"Pirate Radio" keeps the boat rocking

Richard Curtis' rambling ensemble comedy tunes in to the spirit of mid-'60s rock 'n' roll

Published November 13, 2009 12:13AM (EST)

Philip Seymour Hoffman stars in Richard Curtis' rock and roll comedy PIRATE RADIO, a Focus Features release.  Photo Credit: Alex Bailey
Philip Seymour Hoffman stars in Richard Curtis' rock and roll comedy PIRATE RADIO, a Focus Features release. Photo Credit: Alex Bailey

There are moments in Richard Curtis' rambling ensemble comedy "Pirate Radio" that are so exuberant they're almost enough to carry you past the movie's considerable rough spots. The picture -- whose setup, at least, is based on fact -- takes place in 1966, on a refurbished tanker anchored in the North Sea, off the coast of England, that serves as a floating radio station. At the time -- smack in the middle of the glory days of the Beatles, the Rolling Stones, the Who and the Kinks -- the BBC was broadcasting barely two hours of rock 'n' roll each week. Enterprising DJs responded by setting up shop on vessels stationed just outside of U.K. territorial waters, broadcasting whatever music they fancied around the clock, to the delight of English kids and to the government's dismay.

Curtis -- the writer of "Four Weddings and a Funeral" and "Notting Hill," and the writer-director of "Love Actually" -- uses this short-lived era (by 1968, the BBC had changed its programming policy, although pirate radio stations continued to thrive in various forms) as the backdrop for an intensely fictionalized story about a bunch of DJs who happily, and sometimes not-so-happily, live together on a big boat, working out various professional and romantic rivalries and, in between, playing a little music. Bill Nighy is Quentin, the randy, erudite and obviously wealthy benefactor of the radio operation stationed on his ship. His teenage godson, Carl (Tom Sturridge), has been packed off by his mother to spend some time on the boat, where he's at first teased, hazed or, worst of all, ignored by the DJs who live and work there. They include the Count (Philip Seymour Hoffman, in a relaxed, enjoyable performance), an American who's found his niche among the Britons but who feels threatened by the station's star DJ Gavin (Rhys Ifans), a sex god who swans about bedecked in feathers and Brian Jones-style velvet jackets. The rest of the crew consists of other DJs too numerous to list, and their personalities are barely defined enough to survive the movie's duration: There's pudgy ladies' man Dave (Nick Frost), the innocently asexual Simon (Chris O'Dowd), and stalwart news reporter News John (Will Adamsdale). Meanwhile, stiff bureaucrat Sir Alistair Dormandy (played, amusingly enough, by Kenneth Branaugh) does his damnedest to try to close the whole operation down.

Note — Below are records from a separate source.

(** [page_remove_pte]: the address is unmapped, the page loses a reference and
    is given back when that was the last one. *)
Lemma page_remove_pte_spec s own pgdir ex la t :
  pt_inv s own pgdir ex → (∀ p, 0 ≤ ex p ≤ 10) → 0 ≤ la < KERNBASE → pde_page (words s) pgdir (PDX la) = Some t →
  ∃ s' own', page_remove_pte s pgdir la (waddr t (PTX la)) = Ok s' ∧ frame s s' ∧ pt_inv s' own' pgdir ex ∧
    (∀ la', regular la' →
       walk (words s') pgdir la' = if decide (PPN la' = PPN la) then None else walk (words s) pgdir la') ∧
    same_dir (words s) (words s') pgdir ∧
    balance s' own' = balance s own ∧
    match walk (words s) pgdir la with
    | None => s' = s ∧ own' = own
    | Some pte =>
        own ≡ₚ (if decide (count (words s) pgdir (PPN pte) + ex (PPN pte) = 1) then PPN pte :: own' else own')
    end.
Proof.
  intros Hi Hex Hla Ht. pose proof Hi as [[Hs _ _ _] Hleaf _ Href _].
  pose proof (user_regular la Hla) as Hreg. set (K := kpages s pgdir ++ own) in *.
  destruct (entry_word s K pgdir la t Hs Hreg Ht) as (pte & Ew & Hw). rewrite Hw.
  unfold page_remove_pte. rewrite (ldw_Ok _ _ pte) by done. cbn [mbind outcome_bind].
  destruct (present pte) eqn:Ep.
  2:{ exists s, own. split; [done|]. split; [done|]. split; [done|]. split; [|done].
      intros la' [Hla' _]. case_decide as E; [|done]. apply PPN_indices in E as [E1 E2]; [|done|by apply user_32].
      by rewrite (walk_indices _ _ la' la), Hw. }
  set (p := PPN pte) in *.
  destruct (Hleaf la pte Hla Hw) as [Ho Hnt]. fold p in Ho, Hnt.
  rewrite (pa2page_eq s K pgdir pte) by (done || apply elem_of_app; by right). cbn [mbind outcome_bind]. fold p.
  destruct (inv_replace s own pgdir ex la t 0 Hi Hla Ht ltac:(lia) ltac:(done)) as (Hi1 & Hfr1 & Hwalk & Htab).
  change (if present 0 then Some 0 else None) with (@None Z) in Hi1, Hwalk.
  set (s1 := set_tlb (set_words s (<[waddr t (PTX la):=0]> (words s))) (invalidated s pgdir la)) in *.
  assert (count (words s1) pgdir p = count (words s) pgdir p - 1) as Hc.
  { rewrite (count_update (words s) (words s1) pgdir la p Hla).
    - rewrite Hw, Hwalk, decide_True by (done || by apply user_reg). cbn [fmap option_fmap option_map]. fold p.
      rewrite is_page_None, is_page_eq. lia.
    - intros la' Hla' Hne. by rewrite Hwalk, decide_False by (done || by apply user_reg). }
  set (v := count (words s) pgdir p + ex p - 1).
  assert (¬ is_table (words s1) pgdir p) as Hnt1 by (by rewrite Htab).
  destruct (inv_set_ref s1 own pgdir _ p v Hi1 Ho Hnt1) as (m & R & Hfr2 & Hn2 & Hi2).
  change (phys s1) with (phys s) in R.
  apply (inv_ext _ _ _ _ ex) in Hi2.
  2:{ intros q. case_decide as E; [subst q; unfold v; lia|]. rewrite Hw. cbn [fmap option_fmap option_map].
      rewrite is_page_None, is_page_ne by done. lia. }
  rewrite (page_ref_dec_eq s own pgdir ex p m Hi Ho Hnt (Hex p) R). cbn [mbind outcome_bind fst snd]. fold v.
  pose proof (count_range (words s1) pgdir p) as Hcr. pose proof (Hex p) as Hexp.
  assert (same_dir (words s) (words s1) pgdir) as Hpde.
  { apply (write_dir _ _ _ _ _ _ _ Hs); [|apply PTX_range]. exact (ps_pde _ _ _ _ Hs _ _ (dir_PDX la Hreg) Ht). }
  destruct (Z.eqb_spec v 0) as [Hv|Hv].
  - destruct (inv_free _ _ _ _ p Hi2 Ho) as (m' & own' & R' & Hfr3 & Hperm & Hbal & Hi3);
      [exact Hnt1|change (count (words s1) pgdir p = 0); unfold v in Hv; lia|unfold v in Hv; lia|].
    unfold free_page. rewrite free_pages_eq. change (phys (set_phys s m)) with m. change (phys (set_phys s1 m)) with m in R'.
    rewrite R'. cbn [mbind outcome_bind]. rewrite (stw_Ok _ _ _ pte) by done. cbn [mbind outcome_bind].
    rewrite (tlb_invalidate_eq _ (kpages (set_phys (set_phys s1 m) m') pgdir ++ own') pgdir la)
      by exact (pb_struct _ _ _ (pi_base _ _ _ _ Hi3)).
    eexists _, own'. split; [done|]. split;
      [split; try done; intros q; exact (eq_trans (fr_res _ _ Hfr3 q) (fr_res _ _ Hfr2 q))|]. split; [exact Hi3|]. split; [exact Hwalk|].
    split; [exact Hpde|]. split.
    + unfold balance in *. change (free (set_phys (set_phys s1 m) m') + zlen own' = free s + zlen own).
      rewrite Hbal, Hn2. done.
    + rewrite decide_True by (unfold v in Hv; lia). exact Hperm.
  - cbn [mbind outcome_bind]. rewrite (stw_Ok _ _ _ pte) by done. cbn [mbind outcome_bind].
    rewrite (tlb_invalidate_eq _ (kpages (set_phys s1 m) pgdir ++ own) pgdir la)
      by exact (pb_struct _ _ _ (pi_base _ _ _ _ Hi2)).
    eexists _, own. split; [done|]. split; [split; try done; exact (fr_res _ _ Hfr2)|]. split; [exact Hi2|]. split; [exact Hwalk|].
    split; [exact Hpde|]. split; [|by rewrite decide_False by (unfold v in Hv; lia)].
    unfold balance. change (free (set_phys s1 m) + zlen own = free s + zlen own). by rewrite Hn2.
Qed.

Definition no_extra : Z → Z := λ _, 0.

(** [page_remove]. *)
Lemma page_remove_spec s own pgdir la :
  pt_inv s own pgdir no_extra → 0 ≤ la < KERNBASE →
  ∃ s' own', page_remove s pgdir la = Ok s' ∧ frame s s' ∧ pt_inv s' own' pgdir no_extra ∧
    (∀ la', regular la' →
       walk (words s') pgdir la' = if decide (PPN la' = PPN la) then None else walk (words s) pgdir la') ∧
    same_dir (words s) (words s') pgdir ∧
    balance s' own' = balance s own ∧
    match walk (words s) pgdir la with
    | None => s' = s ∧ own' = own
    | Some pte =>
        own ≡ₚ (if decide (count (words s) pgdir (PPN pte) = 1) then PPN pte :: own' else own')
    end.
Proof.
  intros Hi Hla. unfold page_remove.
  destruct (inv_get_pte s own pgdir no_extra la false Hi (user_regular la Hla)) as (r & s1 & -> & Hr). cbn [mbind outcome_bind].
  destruct r as [a|].
  - destruct Hr as (own1 & t & _ & _ & _ & _ & Ht & -> & _ & Hsame & _). destruct (Hsame eq_refl) as [-> ->].
    destruct (page_remove_pte_spec s own pgdir no_extra la t Hi ltac:(intros; unfold no_extra; lia) Hla Ht)
      as (s' & own' & R & Hfr & Hi' & Hwalk & Hpde & Hbal & Hown).
    exists s', own'. split; [done|]. split; [done|]. split; [done|]. split; [done|]. split; [done|]. split; [done|].
    destruct (walk (words s) pgdir la) as [pte|]; [|done]. unfold no_extra in Hown. by rewrite Z.add_0_r in Hown.
  - destruct Hr as (-> & Hnone & _). exists s, own. split; [done|]. split; [done|]. split; [done|].
    assert (walk (words s) pgdir la = None) as Hw by (by rewrite walk_pages, Hnone). split; [|by rewrite Hw].
    intros la' [Hla' _]. case_decide as E; [|done]. apply PPN_indices in E as [E1 E2]; [|done|by apply user_32].
    by rewrite (walk_indices _ _ la' la).
Qed.

(** One more reference. *)
Lemma page_ref_inc_spec s own pgdir p :
  pt_inv s own pgdir no_extra → p ∈ own → ¬ is_table (words s) pgdir p →
  ∃ s', page_ref_inc s p = Ok (count (words s) pgdir p + 1, s') ∧ frame s s' ∧ free s' = free s ∧
    words s' = words s ∧ tlb s' = tlb s ∧
    pt_inv s' own pgdir (λ q, is_page q (Some p)).
Proof.
  intros Hi Hp Hnt. pose proof Hi as [[Hs _ _ _] _ _ Href _].
  destruct (inv_set_ref s own pgdir no_extra p (count (words s) pgdir p + 1) Hi Hp Hnt) as (m & R & Hfr & Hn & Hi').
  unfold page_ref_inc. rewrite Href by (done || by eapply base_own; [apply Hi|]). cbn [mbind outcome_bind].
  pose proof (count_range (words s) pgdir p). unfold no_extra. rewrite Z.add_0_r.
  rewrite cint_Ok by (unfold int_min, int_max; lia). cbn [mbind outcome_bind]. unfold set_page_ref. rewrite R.
  exists (set_phys s m). split; [done|]. split; [done|]. split; [done|]. split; [done|]. split; [done|].
  apply (inv_ext _ _ _ _ _ Hi'). intros q. case_decide as E.
  - subst q. rewrite is_page_eq. lia.
  - by rewrite is_page_ne.
Qed.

Writer-director Curtis' convoluted, overpacked story suffers from a malady I like to call Love Actually-itis: He starts by introducing characters and conflicts only to drop them. Then, usually after you've stopped caring, he resurrects and resolves those conflicts, but only halfheartedly, before moving on all too cheerfully to something else. Despite Curtis' bumbling, "Pirate Radio" manages to stay afloat bravely enough -- at least until the climax, which comes off as a confused marriage between "Top of the Pops" and "Titanic."

Fortunately, Curtis isn't completely tone-deaf, and he does manage to capture the mood, and certainly the sound, of the era. The best parts of "Pirate Radio" take place in the movie's margins, in the vignettes and asides that don't necessarily have much to do with the plot. In one sequence, a boatload of giggling, waving, miniskirted girls come to the station for some Saturday fun: The DJs watch their approach with the nervous, horny anxiety of cartoon bridegrooms. The picture is dotted with sequences that show, briefly and succinctly, what rock 'n' roll radio meant to young English kids at the time: Curtis shows youngsters tuning in at bedtime before hiding their glowing transistors under their pillows, or a group of young nurses huddled around a radio during their break time. The music -- which includes some of the usual suspects previously mentioned, as well as killers like Dusty Springfield's "You Don't Have to Say You Love Me" and frothy diversions like the Turtles' "You Know She'd Rather Be with Me" -- is used intelligently and deftly. And Curtis knows he has a valuable secret weapon in Bill Nighy, who looks super in his wardrobe of trim striped stovepipe trousers and modder-than-mod double-breasted jackets. Late in the movie, we get to see him dancing to "My Generation." The guy does a mean mashed-potato, and it takes no imagination whatsoever to see what he must have looked like on the dance floor circa 1966. If you're looking for proof of the youth-preserving properties of rock 'n' roll, Nighy is your man.


By Stephanie Zacharek

Stephanie Zacharek is a senior writer for Salon Arts & Entertainment.